Наконец, Европа или «Европы», которая остается заложницей ею же созданных понятий – национальные государства, идентичности, обществ, служения, социального обеспечения и т.п. Это оборачивается высокими издержками в оплате труда. Если Европа не хочет стать рынком сбыта «кочевнических вещей», произведенных за её пределами, она должна принять новые институционные рамки и создать «демократию без берегов», в противовес ограниченному сообществу, которое рождается сейчас.
Европа, по определению Аттали, есть континент – номад по преимуществу: она присутствует в разных местах в большей или меньшей степени. Прежде всего, она присутствует в Америке: по крайней мере США, Канада, Мексика и Бразилия возникли как нации европейские; в Нью-Йорке, Чикаго, Ванкувере, в Буэнос-Айресе и Мехико живёт больше европейских народов, чем в Париже, Мадриде или Лондоне.
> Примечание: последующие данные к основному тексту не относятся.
Lemma loop_spec seen templates events :
  ∃ picked,
    loop seen templates events = extend templates picked
    ∧ picked `sublist_of` events
    ∧ NoDup (combination <$> picked)
    ∧ (∀ e, e ∈ picked → combination e ∉ seen)
    ∧ (∀ e, e ∈ picked →
         ∃ before after, events = before ++ e :: after
                         ∧ combination e ∉ combination <$> before)
    ∧ ((length (tpl_zh templates) < 10)%nat →
       (length (tpl_zh templates) + length picked ≤ 10)%nat)
    ∧ ((length (tpl_zh templates) + length picked < 10)%nat →
       ∀ e, e ∈ events →
         combination e ∈ seen ∨ combination e ∈ combination <$> picked).
Proof.
  revert seen templates.
  induction events as [|x events IH]; intros seen templates.
  - exists []. rewrite extend_nil. simpl. repeat split; try done.
    + constructor.
    + by intros e H%elem_of_nil.
    + by intros e H%elem_of_nil.
    + lia.
    + by intros _ e H%elem_of_nil.
  - rewrite loop_cons.
    destruct (bool_decide_reflect (combination x ∈ seen)) as [Hseen|Hnew].
    + destruct (IH seen templates)
        as (picked & Heq & Hsub & Hnd & Hfresh & Hfirst & Hcap & Hcov).
      exists picked. repeat split; try done.
      * by apply sublist_cons.
      * intros e He. destruct (Hfirst e He) as (before & after & -> & Hb).
        exists (x :: before), after. split; [done|].
        rewrite fmap_cons. intros [Hx|Hx]%elem_of_cons; [|done].
        apply (Hfresh e He). by rewrite Hx.
      * intros Hlt e [->|He]%elem_of_cons; [by left|by apply Hcov].
    + destruct (Nat.leb_spec 10 (S (length (tpl_zh templates))))
        as [Hfull|Hroom].
      * exists [x]. rewrite <- extend_cons, extend_nil.
        repeat split; try done.
        -- apply sublist_skip, sublist_nil_l.
        -- apply NoDup_singleton.
        -- by intros e ->%list_elem_of_singleton.
        -- intros e ->%list_elem_of_singleton. exists [], events.
           split; [done|]. apply not_elem_of_nil.
        -- simpl. lia.
        -- simpl. lia.
      * destruct (IH ({[ combination x ]} ∪ seen) (append_event templates x))
          as (picked & Heq & Hsub & Hnd & Hfresh & Hfirst & Hcap & Hcov).
        rewrite length_append_event in Hcap, Hcov.
        exists (x :: picked). rewrite Heq, extend_cons.
        repeat split; try done.
        -- by apply sublist_skip.
        -- rewrite fmap_cons. constructor; [|done].
           intros (e & Hk & He)%list_elem_of_fmap.
           apply (Hfresh e He). rewrite <- Hk. set_solver.
        -- intros e [->|He]%elem_of_cons; [done|].
           intros Hin. apply (Hfresh e He). set_solver.
        -- intros e [->|He]%elem_of_cons.
           ++ exists [], events. split; [done|]. apply not_elem_of_nil.
           ++ destruct (Hfirst e He) as (before & after & -> & Hb).
              exists (x :: before), after. split; [done|].
              rewrite fmap_cons. intros [Hx|Hx]%elem_of_cons; [|done].
              apply (Hfresh e He). rewrite Hx. set_solver.
        -- intros _. simpl. lia.
        -- intros Hlt e [->|He]%elem_of_cons.
           ++ right. rewrite fmap_cons. left.
           ++ simpl in Hlt.
              destruct (Hcov ltac:(lia) e He) as [H|H].
              ** apply elem_of_union in H as [->%elem_of_singleton|H];
                   [|by left].
                 right. rewrite fmap_cons. left.
              ** right. rewrite fmap_cons. by right.
Qed.

End TplFacts.

(** X13. The templates are built from a selection of the events, the same
    for the three languages and in the order of the events: at most ten
    events, no two of them with the same (type, country) pair, each one the
    first event of the list with its pair; when fewer than ten are selected
    every pair that occurs among the events is represented. *)
Theorem create_templates_selection (events : list Event) :
  ∃ picked,
    Tpl.create_templates events
    = mkTemplates ((λ e, Tpl.make_template e "zh") <$> picked)
                  ((λ e, Tpl.make_template e "en") <$> picked)
                  ((λ e, Tpl.make_template e "ar") <$> picked)
    ∧ picked `sublist_of` events
    ∧ (length picked ≤ 10)%nat
    ∧ NoDup (Tpl.combination <$> picked)
    ∧ (∀ e, e ∈ picked →
         ∃ before after, events = before ++ e :: after
                         ∧ Tpl.combination e ∉ Tpl.combination <$> before)
    ∧ ((length picked < 10)%nat →
       ∀ e, e ∈ events → Tpl.combination e ∈ Tpl.combination <$> picked).
Proof.
  destruct (TplFacts.loop_spec ∅ (mkTemplates [] [] []) events)
    as (picked & Heq & Hsub & Hnd & _ & Hfirst & Hcap & Hcov).
  exists picked. simpl in Hcap, Hcov.
  split; [done|]. split; [done|]. split; [apply Hcap; lia|].
  split; [done|]. split; [done|].
  intros Hlt e He. destruct (Hcov Hlt e He) as [H|H]; [|done].
  by apply not_elem_of_empty in H.
Qed.

Example create_templates_sample :
  let r := Tpl.create_templates
             [typed_event "strike" "iran" "德黑兰空袭";
              typed_event "strike" "iran" "伊斯法罕空袭";
              typed_event "intel" "israel" "卫星图像"] in
  (tp_title <$> tpl_en r) = [u "德黑兰空袭"; u "卫星图像"]
  ∧ (tp_type <$> tpl_zh r) = [Some (u "strike"); Some (u "intel")]
  ∧ length (tpl_ar r) = 2%nat.
Proof. vm_compute. done. Qed.




(** ** safe-update.py: identifiers stay unique *)

Module SafeUpdateFacts.
Import SafeUpdate.

Section WithEnvironment.
Variable search_tweets : pystr → list Tweet.
Variable clock : nat → pystr.

(** What the loops keep true of [new_events] and [existing_tweet_ids],
    [stored] being the identifiers of the store. *)
Definition inv (stored : gset pyval) (st : list Event * gset pyval) : Prop :=
  (∀ k, k ∈ st.2 ↔ k ∈ stored ∨ k ∈ tweetId_of <$> st.1)
  ∧ NoDup (tweetId_of <$> st.1)
  ∧ ∀ e, e ∈ st.1 →
      (tweetId_of e ∉ stored) ∧ pyval_truthy (tweetId_of e) = true
      ∧ ev_id e = ev_tweetId e.

Lemma tweet_step_inv stored st tweet :
  inv stored st → inv stored (tweet_step clock st tweet).
Proof.
  destruct st as [new ids]. intros (Hids & Hnd & Hnew). unfold tweet_step.
  set (tweet_id := default PNone (tw_id tweet)).
  destruct (pyval_truthy tweet_id) eqn:Htruthy; simpl; [|done].
  destruct (bool_decide_reflect (tweet_id ∈ ids)) as [Hin|Hnin]; [done|].
  simpl in *.
  set (event := make_event tweet tweet_id (clock (length new))).
  assert (tweetId_of event = tweet_id) as Hkey by done.
  assert ((tweet_id ∉ stored) ∧ tweet_id ∉ tweetId_of <$> new) as [Hns Hnn].
  { split; intros H; apply Hnin, Hids; auto. }
  split; [|split]; cbn [fst snd].
  - intros k. rewrite elem_of_union, elem_of_singleton, Hids, fmap_app,
      elem_of_app. simpl. rewrite list_elem_of_singleton, Hkey. tauto.
  - rewrite fmap_app. apply NoDup_app. split; [done|]. split.
    + intros k Hk. simpl. rewrite list_elem_of_singleton, Hkey.
      intros ->. done.
    + apply NoDup_singleton.
  - intros e [He| ->%list_elem_of_singleton]%elem_of_app; [by apply Hnew|].
    by rewrite Hkey.
Qed.

Lemma keyword_step_inv stored st keyword :
  inv stored st → inv stored (keyword_step search_tweets clock st keyword).
Proof.
  unfold keyword_step. generalize (search_tweets keyword). intros tweets.
  revert st. induction tweets as [|tweet tweets IH]; intros st Hinv; [done|].
  simpl. by apply IH, tweet_step_inv.
Qed.

Lemma keywords_inv stored keywords st :
  inv stored st →
  inv stored (fold_left (keyword_step search_tweets clock) keywords st).
Proof.
  revert st. induction keywords as [|keyword keywords IH]; intros st Hinv;
    [done|].
  simpl. by apply IH, keyword_step_inv.
Qed.

Lemma collect_inv existing_events :
  inv (stored_tweet_ids existing_events)
      (fold_left (keyword_step search_tweets clock) KEYWORDS
                 ([], stored_tweet_ids existing_events)).
Proof.
  apply keywords_inv. split; [|split]; simpl.
  - intros k. split; [by left|]. intros [H|H]; [done|].
    by apply elem_of_nil in H.
  - constructor.
  - by intros e H%elem_of_nil.
Qed.

End WithEnvironment.
End SafeUpdateFacts.

(** X15. The events that safe-update.py adds have a non-empty identifier,
    stored as both [id] and [tweetId]; no two of them share it and none has
    the [tweetId] of a stored event, although the same message may be found
    by several searches.  So if the stored [tweetId]s are pairwise distinct,
    those of the written list are too. *)
Theorem safe_update_new_events_unique
    (search_tweets : pystr → list Tweet) (clock : nat → pystr)
    (existing_events : list Event) :
  let new_events :=
    SafeUpdate.collect_new_events search_tweets clock existing_events in
  NoDup (tweetId_of <$> new_events)
  ∧ (∀ e, e ∈ new_events →
       pyval_truthy (tweetId_of e) = true ∧ ev_id e = ev_tweetId e
       ∧ ∀ old, old ∈ existing_events → tweetId_of old ≠ tweetId_of e)
  ∧ (NoDup (tweetId_of <$> existing_events) →
     NoDup (tweetId_of <$> (new_events ++ existing_events))).
Proof.
  cbv zeta. unfold SafeUpdate.collect_new_events.
  destruct (SafeUpdateFacts.collect_inv search_tweets clock existing_events)
    as (_ & Hnd & Hnew).
  set (st := fold_left _ _ _) in *.
  assert (∀ e old, e ∈ st.1 → old ∈ existing_events →
                   tweetId_of old ≠ tweetId_of e) as Hfresh.
  { intros e old He Hold Heq. destruct (Hnew e He) as (Hns & _).
    apply Hns. unfold SafeUpdate.stored_tweet_ids.
    apply elem_of_list_to_set, list_elem_of_fmap. by exists old. }
  split; [done|]. split.
  - intros e He. destruct (Hnew e He) as (_ & Ht & Hid). eauto.
  - intros Hold. rewrite fmap_app. apply NoDup_app. split; [done|].
    split; [|done].
    intros k (e & -> & He)%list_elem_of_fmap (old & Hk & Ho)%list_elem_of_fmap.
    by apply (Hfresh e old).
Qed.

(** The same message returned by two searches is added once. *)
Example safe_update_repeated_message :
  (ev_tweetId <$>
     SafeUpdate.collect_new_events
       (λ _, [id_tweet "200" "2024-01-02T00:00:00Z" "Strike near Tehran"])
       (λ _, u "2024-03-01T00:00:00+00:00")
       [tweet_event "100" "2024-01-01T00:00:00Z"])
  = [Some (PStr (u "200"))].
Proof. vm_compute. reflexivity. Qed.

(** ** Translation completion: requests and fixed points *)

Module CompletionFacts.
Import Translate.

Section WithBackend.
Variable backend : Backend.

Lemma complete_field_skip lang field source to_send trans changes n :
  truthy (default [] (default ∅ (trans !! lang) !! field)) = true →
  complete_field backend lang field source to_send (trans, changes) n
  = ((trans, changes), n).
Proof. intros Hfull. unfold complete_field. by rewrite Hfull. Qed.

Lemma translate_text_requests text lang n :
  (translate_text backend text lang n).2 = S n
  ∨ translate_text backend text lang n = (None, n).
Proof. unfold translate_text. destruct (lang_map lang); simpl; auto. Qed.

(** One block sends at most one request and records at most one change,
    and a change only if a request was sent. *)
Lemma complete_field_requests lang field source to_send trans changes n :
  let r := complete_field backend lang field source to_send (trans, changes) n in
  (n ≤ r.2 ≤ S n)%nat
  ∧ (length changes ≤ length r.1.2)%nat
  ∧ (length r.1.2 + n ≤ length changes + r.2)%nat.
Proof.
  cbv zeta. unfold complete_field, bind, ret.
  destruct (negb _ && _); [|simpl; lia].
  destruct (translate_text_requests to_send lang n) as [Hreq|Hreq].
  - destruct (translate_text backend to_send lang n) as [[t|] n'];
      simpl in Hreq; subst n'; [|simpl; lia].
    destruct (truthy t); simpl; [|lia].
    rewrite length_app. simpl. lia.
  - rewrite Hreq. simpl. lia.
Qed.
США быстрее реагирует на нужды «Европы восточной», нежели сама западная Европа. Вплоть до последнего времени история превратила Атлантику во «внутреннее море», объединяющее континенты. Аттали привлекает возможность евро-атлантического сообщества, которое могло бы прийти на смену Европейскому сообществу. Но это едва ли произойдет: оформляющаяся идентичность всего Американского континента скорее ориентирует его в сторону Тихого океана. Однако они нуждаются в сильной Европе, чтобы разделить с ней груз проблем бедных народов планеты, окружающей среды, а также в том, чтобы она взяла на себя заботы о Восточной Европе и России.
С другой стороны, ограничены ли «Европы» Уралом или простираются за его пределы? Долгое время ответ был прост: границы определялись распространением западного христианства. В наши дни Европа включает также в качестве составляющих православие и мусульманство. «Европы» находятся и за Уралом: ибо если Россия – европейская страна, она простирается вплоть до Владивостока. Продолжаются они и к югу: в Европу могут быть включены Грузия и Армения, как страны христианские, но также страны Магриба, Центральной Азии. Так Европа оказывается без определённых границ с Азией и должна прежде всего определить себя как место многокультурной памяти, как «дух». Чтобы остаться на уровне новых задач, европейцы должны выбрать образ будущей Европы.
Франко-германский союз был бы особенно необходим для её успеха.
Заинтересованная в сильной Европе Америка будет благоприятствовать Континентальному союзу. Его задача – дать всем народам континента конфедеральные институты, не распуская Европейский союз. Континентальный союз, главной движущей силой которого станут Европейский союз и Россия, может стать полюсом стабильности в мире, составляя противовес американской империи.